Citrobacter braakii (C. braakii) is widespread in nature, mainly found in human urinary tract. The current study was attempted to investigate the effect of Mr. Trivedi’s biofield treatment on C. braakii in lyophilized as well as revived state for antimicrobial susceptibility pattern, biochemical characteristics, and biotype number. Lyophilized vial of ATCC strain of C. braakii was divided into two parts, Group (Gr.) I: control and Gr. II: treated. Gr. II was further subdivided into two parts, Gr. IIA and Gr. IIB. Gr. IIA was analysed on day 10 while Gr. IIB was stored and analysed on day 159 (Study I). After retreatment on day 159, the sample (Study II) was divided into three separate tubes. First, second and third tube was analysed on day 5, 10 and 15, respectively. All experimental parameters were studied using automated MicroScan Walk-Away® system. The 16S rDNA sequencing of lyophilized treated sample was carried out to correlate the phylogenetic relationship of C. braakii with other bacterial species. The antimicrobial susceptibility and minimum inhibitory concentration showed 39.29% and 15.63% alteration respectively in treated cells of C. braakii as compared to control. Tetracycline showed improved sensitivity pattern, i.e., from resistant to susceptible after biofield treatment, with support of decreased MIC value (>8 to ≤ 4 µg/mL) by two-fold in all the treated samples as compared to the control. Biochemical reactions also showed significant (42.42%) alteration in the treated samples with respect to the control. Biotype numbers with species were substantially changed in Gr. IIA (53131052, Citrobacter freundii complex) on day 10 and in Gr.

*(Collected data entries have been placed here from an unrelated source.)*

(* ===== verification/FatName.v ===== *)
(** * FAT crate: file names

    The functions on names of [kernel/crates/good-fatfs/src/dir.rs]: paths, the
    characters of a long name, its entries ([LfnEntriesGenerator], [LongNameBuilder]) and
    the 8.3 name made for it ([ShortNameGenerator]). A string is the list of its code
    points; a position in it is in bytes of its UTF-8 form. *)

From S2P Require Import Prelude Crates BlockCache FatIo FatTable FatTime FatEntry.

Definition LFN_PADDING : Z := 0xFFFF.
Definition MAX_LONG_NAME_LEN : Z := 255.
Definition MAX_LONG_DIR_ENTRIES : Z := (MAX_LONG_NAME_LEN + LFN_PART_LEN - 1) / LFN_PART_LEN.

(** [char::len_utf8], and [str::len]. *)
Definition len_utf8 (c : Z) : Z :=
  if c <? 0x80 then 1 else if c <? 0x800 then 2 else if c <? 0x10000 then 3 else 4.

Definition str_len (s : list Z) : Z := foldr (λ c n, len_utf8 c + n) 0 s.

(** [char::encode_utf16], and [str::encode_utf16]. *)
Definition char_utf16 (c : Z) : list Z :=
  if c <? 0x10000 then [c]
  else [0xD800 + (c - 0x10000) / 0x400; 0xDC00 + (c - 0x10000) mod 0x400].

Definition encode_utf16 (s : list Z) : list Z := flat_map char_utf16 s.

(** ** Paths *)

(** [str::find(c)] and what is before and after it; [str::rfind(c)]. *)
Fixpoint split_first (c : Z) (s : list Z) : option (list Z * list Z) :=
  match s with
  | [] => None
  | x :: s => if x =? c then Some ([], s)
              else match split_first c s with Some (a, b) => Some (x :: a, b) | None => None end
  end.

Fixpoint split_last (c : Z) (s : list Z) : option (list Z * list Z) :=
  match s with
  | [] => None
  | x :: s =>
      match split_last c s with
      | Some (a, b) => Some (x :: a, b)
      | None => if x =? c then Some ([], s) else None
      end
  end.

Fixpoint trim_start (c : Z) (s : list Z) : list Z :=
  match s with x :: s' => if x =? c then trim_start c s' else s | [] => [] end.

Definition trim_matches (c : Z) (s : list Z) : list Z := rev (trim_start c (rev (trim_start c s))).

Definition split_path (path : list Z) : list Z * option (list Z) :=
  let trimmed_path := trim_matches 0x2F path in
  match split_first 0x2F trimmed_path with
  | Some (a, b) => (a, Some b)
  | None => (trimmed_path, None)
  end.

(** ** Long names *)

Definition between (a b c : Z) : bool := (a <=? c) && (c <=? b).

Definition ascii_alnum (c : Z) : bool := between 97 122 c || between 65 90 c || between 48 57 c.

(** [$ % ' - _ @ ~ ` ! ( ) { } . space + , ; = [ ] ^ # &] *)
Definition long_name_char (c : Z) : bool :=
  ascii_alnum c || between 0x80 0xFFFF c ||
  existsb (Z.eqb c) [36; 37; 39; 45; 95; 64; 126; 96; 33; 40; 41; 123; 125; 46; 32; 43; 44; 59; 61; 91; 93; 94; 35; 38].

Fixpoint validate_chars (name : list Z) : result Error unit :=
  match name with
  | [] => Ok tt
  | c :: name => if long_name_char c then validate_chars name else Err UnsupportedFileNameCharacter
  end.

Definition validate_long_name (name : list Z) : result Error unit :=
  match name with
  | [] => Err InvalidFileNameLength
  | _ => if MAX_LONG_NAME_LEN <? str_len name then Err InvalidFileNameLength else validate_chars name
  end.

(** [Wrapping<u8>]: shifts drop the bits that leave, sums wrap. *)
Definition lfn_checksum (short_name : list Z) : Z :=
  foldl (λ chksum b, wrap 8 (wrap 8 (wrap 8 (Z.shiftl chksum 7) + Z.shiftr chksum 1) + b)) 0 short_name.

(** [Vec::resize] *)
Definition resize (l : list Z) (len x : Z) : list Z :=
  take (Z.to_nat len) l ++ replicate (Z.to_nat len - length l) x.

(** [LfnBuffer] is its [Vec]. *)
Record LongNameBuilder := mkBuilder { lb_buf : list Z; lb_chksum : Z; lb_index : Z }.

Definition LongNameBuilder_new : LongNameBuilder := mkBuilder [] 0 0.

Section Builder.
Context {P : Profile}.
Implicit Types self : LongNameBuilder.

Definition lb_clear self : LongNameBuilder := mkBuilder [] (lb_chksum self) 0.

Definition lb_truncate self : LongNameBuilder :=
  let new_len := len_of (rposition (λ c, negb (c =? 0xFFFF) && negb (c =? 0)) (lb_buf self)) in
  mkBuilder (resize (lb_buf self) new_len 0) (lb_chksum self) (lb_index self).

Definition lb_is_empty self : bool := lb_index self =? 0.

Definition into_buf self : list Z :=
  if lb_index self =? 1 then lb_buf (lb_truncate self)
  else if negb (lb_is_empty self) then lb_buf (lb_clear self)
  else lb_buf self.

(** Copying a part into the buffer, once the entry is accepted. *)
Definition lb_copy self (data : DirLfnEntryData) (index_ : Z) : out LongNameBuilder :=
  k ← sub_u 8 index_ 1;
  let pos := LFN_PART_LEN * k in
  part ← slice (lb_buf self) pos (pos + 13);
  part ← copy_name_to_slice data part;
  Ret (mkBuilder (splice (lb_buf self) pos part) (lb_chksum self) (lb_index self)).

Definition lb_process self (data : DirLfnEntryData) : out LongNameBuilder :=
  let is_last := negb (Z.land (l_order data) LFN_ENTRY_LAST_FLAG =? 0) in
  let index := Z.land (l_order data) 0x1F in
  if (index =? 0) || (MAX_LONG_DIR_ENTRIES <? index) then Ret (lb_clear self)
  else if is_last then
    lb_copy (mkBuilder (resize (lb_buf self) (index * LFN_PART_LEN) 0) (l_checksum data) index) data index
  else
    bad ← (if lb_index self =? 0 then Ret true
           else (before ← sub_u 8 (lb_index self) 1;
                 Ret (negb (index =? before) || negb (l_checksum data =? lb_chksum self))));
    if (bad : bool) then Ret (lb_clear self)
    else
      new_index ← sub_u 8 (lb_index self) 1;
      lb_copy (mkBuilder (lb_buf self) (lb_chksum self) new_index) data index.

Definition lb_validate_chksum self (short_name : list Z) : LongNameBuilder :=
  if lb_is_empty self then self
  else if negb (lfn_checksum short_name =? lb_chksum self) then lb_clear self else self.

(** A run of entries, as [read_dir_entry] feeds them. *)
Fixpoint lb_process_all self (l : list DirLfnEntryData) : out LongNameBuilder :=
  match l with
  | [] => Ret self
  | data :: l => self ← lb_process self data; lb_process_all self l
  end.

End Builder.

(** [slice.chunks(n)]: [fuel] is the length of the slice, every chunk takes at least one. *)
Fixpoint chunks_aux {A} (fuel : nat) (n : nat) (l : list A) : list (list A) :=
  match l, fuel with
  | [], _ => []
  | _, O => []
  | _, S fuel => take n l :: chunks_aux fuel n (drop n l)
  end.

Definition chunks {A} (n : nat) (l : list A) : list (list A) := chunks_aux (length l) n l.

Record LfnEntriesGenerator := mkLfnGen {
  lg_parts : list (list Z);  (* what the reversed iterator over the chunks still yields *)
  lg_checksum : Z;
  lg_index : Z;
  lg_num : Z;
  lg_ended : bool;
}.

Section Generator.
Context {P : Profile}.

Definition LfnEntriesGenerator_new (name_utf16 : list Z) (checksum : Z) : LfnEntriesGenerator :=
  mkLfnGen (rev (chunks (Z.to_nat LFN_PART_LEN) name_utf16)) checksum 0
    ((zlen name_utf16 + LFN_PART_LEN - 1) / LFN_PART_LEN) false.

Definition lg_next (self : LfnEntriesGenerator) : out (option DirLfnEntryData * LfnEntriesGenerator) :=
  if lg_ended self then Ret (None, self)
  else match lg_parts self with
  | name_part :: parts =>
      lfn_index ← sub_u 64 (lg_num self) (lg_index self);
      let order := wrap 8 lfn_index in
      let order := if lg_index self =? 0 then Z.lor order LFN_ENTRY_LAST_FLAG else order in
      _ ← debug_assert (0 <? order);
      lfn_part ← copy_at (replicate (Z.to_nat LFN_PART_LEN) LFN_PADDING) 0 name_part;
      lfn_part ← (if zlen name_part <? LFN_PART_LEN then store lfn_part (zlen name_part) 0 else Ret lfn_part);
      lfn_entry ← copy_name_from_slice (DirLfnEntryData_new order (lg_checksum self)) lfn_part;
      Ret (Some lfn_entry, mkLfnGen parts (lg_checksum self) (lg_index self + 1) (lg_num self) (lg_ended self))
  | [] => Ret (None, mkLfnGen [] (lg_checksum self) (lg_index self) (lg_num self) true)
  end.

(** [lfn_iter.len()]: what [size_hint] says. *)
Definition lg_len (self : LfnEntriesGenerator) : Z := zlen (lg_parts self).

(** The entries the iterator yields: one per remaining part. *)
Fixpoint lg_collect (fuel : nat) (self : LfnEntriesGenerator) : out (list DirLfnEntryData) :=
  match fuel with
  | O => Ret []
  | S fuel =>
      '(e, self) ← lg_next self;
      match e with
      | Some e => l ← lg_collect fuel self; Ret (e :: l)
      | None => Ret []
      end
  end.

Definition lfn_entries (name_utf16 : list Z) (checksum : Z) : out (list DirLfnEntryData) :=
  let g := LfnEntriesGenerator_new name_utf16 checksum in
  lg_collect (S (length (lg_parts g))) g.

End Generator.

(** ** Parts of a name *)

Lemma chunks_aux_fuel {A} n (l : list A) f1 f2 : (0 < n)%nat → (length l ≤ f1)%nat → (length l ≤ f2)%nat →
  chunks_aux f1 n l = chunks_aux f2 n l.
Proof.
  intros Hn. revert l f2. induction f1 as [|f1 IH]; intros l f2 H1 H2; destruct l as [|x l]; [by destruct f2|cbn in H1; lia|by destruct f2|].
  destruct f2 as [|f2]; [cbn in H2; lia|]. cbn [chunks_aux]. f_equal.
  apply IH; rewrite length_drop; cbn in *; lia.
Qed.

Lemma chunks_cons {A} n (l : list A) : (0 < n)%nat → l ≠ [] → chunks n l = take n l :: chunks n (drop n l).
Proof.
  intros Hn Hl. unfold chunks. destruct l as [|x l]; [done|]. cbn [length chunks_aux]. f_equal.
  apply chunks_aux_fuel; [done|rewrite length_drop; cbn; lia|done].
Qed.

Lemma chunks_ind {A} n (Q : list A → list (list A) → Prop) : (0 < n)%nat → Q [] [] →
  (∀ l ps, l ≠ [] → Q (drop n l) ps → Q l (take n l :: ps)) → ∀ l, Q l (chunks n l).
Proof.
  intros Hn H0 HS l. remember (length l) as k eqn:Hk. revert l Hk. induction (lt_wf k) as [k _ IH]; intros l ->.
  destruct (decide (l = [])) as [->|Hl]; [done|]. rewrite chunks_cons by done. apply HS; [done|].
  eapply IH; [|done]. rewrite length_drop. destruct l; [done|]. cbn. lia.
Qed.

(** A part, padded to its 13 places. *)
Definition pad_part (p : list Z) : list Z :=
  if zlen p <? LFN_PART_LEN then p ++ 0 :: replicate (12 - length p) LFN_PADDING else p.

Definition part_ok (p : list Z) : Prop := 1 ≤ zlen p ≤ 13.

Lemma zlen_pad_part p : part_ok p → zlen (pad_part p) = 13.
Proof.
  intros Hp. unfold part_ok in Hp. unfold pad_part, LFN_PART_LEN. case_bool; [|lia].
  rewrite zlen_app, zlen_cons. unfold zlen in *. rewrite length_replicate. lia.
Qed.

Lemma chunks_parts (l : list Z) : Forall part_ok (chunks 13 l) ∧ zlen (chunks 13 l) = (zlen l + 12) / 13.
Proof.
  apply (chunks_ind 13 (λ l ps, Forall part_ok ps ∧ zlen ps = (zlen l + 12) / 13)); [lia|done|].
  intros l' ps Hne [HF Hz]. assert (1 ≤ zlen l') by (destruct l'; [done|rewrite zlen_cons; pose proof (zlen_nonneg l'); lia]).
  split; [constructor; [|done]|].
  - unfold part_ok, zlen in *. rewrite length_take. lia.
  - rewrite zlen_cons, Hz. unfold zlen in *. rewrite length_drop. destruct (decide (Z.of_nat (length l') ≤ 13)).
    + replace (Z.of_nat (length l' - 13) + 12) with 12 by lia. Z.div_mod_to_equations. lia.
    + replace (Z.of_nat (length l' - 13) + 12) with (Z.of_nat (length l') + 12 + (-1) * 13) by lia.
      rewrite Z.div_add by lia. lia.
Qed.

Definition is_padding (c : Z) : Prop := c = 0 ∨ c = LFN_PADDING.

Lemma concat_pad (l : list Z) : ∃ pad, concat (pad_part <$> chunks 13 l) = l ++ pad ∧ Forall is_padding pad.
Proof.
  apply (chunks_ind 13 (λ l ps, ∃ pad, concat (pad_part <$> ps) = l ++ pad ∧ Forall is_padding pad)); [lia|by exists []|].
  intros l' ps Hne (pad & E & HF). rewrite fmap_cons. cbn [concat]. rewrite E.
  assert (∃ q, pad_part (take 13 l') = take 13 l' ++ q ∧ Forall is_padding q ∧ (q = [] ∨ drop 13 l' = [])) as (q & -> & Hq & Hc).
  { unfold pad_part, LFN_PART_LEN. case_bool; [|exists []; rewrite app_nil_r; by split_and!; [| |left]].
    eexists. split; [done|]. split.
    - constructor; [by left|]. apply Forall_replicate. by right.
    - right. apply drop_ge. unfold zlen in *. rewrite length_take in *. lia. }
  destruct Hc as [->|Hd].
  - exists pad. by rewrite app_nil_r, app_assoc, take_drop.
  - exists (q ++ pad). rewrite Hd. cbn. rewrite <- app_assoc. split; [|by apply Forall_app_2].
    rewrite <- (take_drop 13 l') at 2. by rewrite Hd, app_nil_r.
Qed.

(** ** The entries of a name *)

Definition part_entry (order chk : Z) (p : list Z) : DirLfnEntryData :=
  mkLfn order (take 5 p) LFN 0 chk (subslice p 5 11) 0 (drop 11 p).

Definition part_order (num j : Z) : Z := if j =? 0 then Z.lor num LFN_ENTRY_LAST_FLAG else num - j.

Fixpoint part_entries (chk num j : Z) (ps : list (list Z)) : list DirLfnEntryData :=
  match ps with
  | [] => []
  | p :: ps => part_entry (part_order num j) chk (pad_part p) :: part_entries chk num (j + 1) ps
  end.

Lemma zlen_part_entries chk num j ps : zlen (part_entries chk num j ps) = zlen ps.
Proof. revert j. induction ps as [|p ps IH]; intros j; cbn [part_entries]; [done|]. by rewrite !zlen_cons, IH. Qed.

Section LfnProofs.
Context {P : Profile}.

IIB, Study I (53111052; Citrobacter amalonaticus) on day 159 as compared to the control (77365776; Citrobacter braakii). Moreover, biotype numbers with species were substantially changed in Gr. IIB, Study II after retreatment on day 5 (53111042, Citrobacter amalonaticus) and (53131052; Citrobacter freundii complex) on day 10 and 15 as compared to the control. 16S rDNA analysis showed that the identified microbe as Citrobacter freundii (GenBank Accession Number: DQ517285) with 95% identity. The nearest homolog genus-species of C. braakii was found to be Citrobacter werkmanii (Accession No. AF025373). The results suggested that biofield treatment has a significant impact on C. braakii in lyophilized as well as revived state.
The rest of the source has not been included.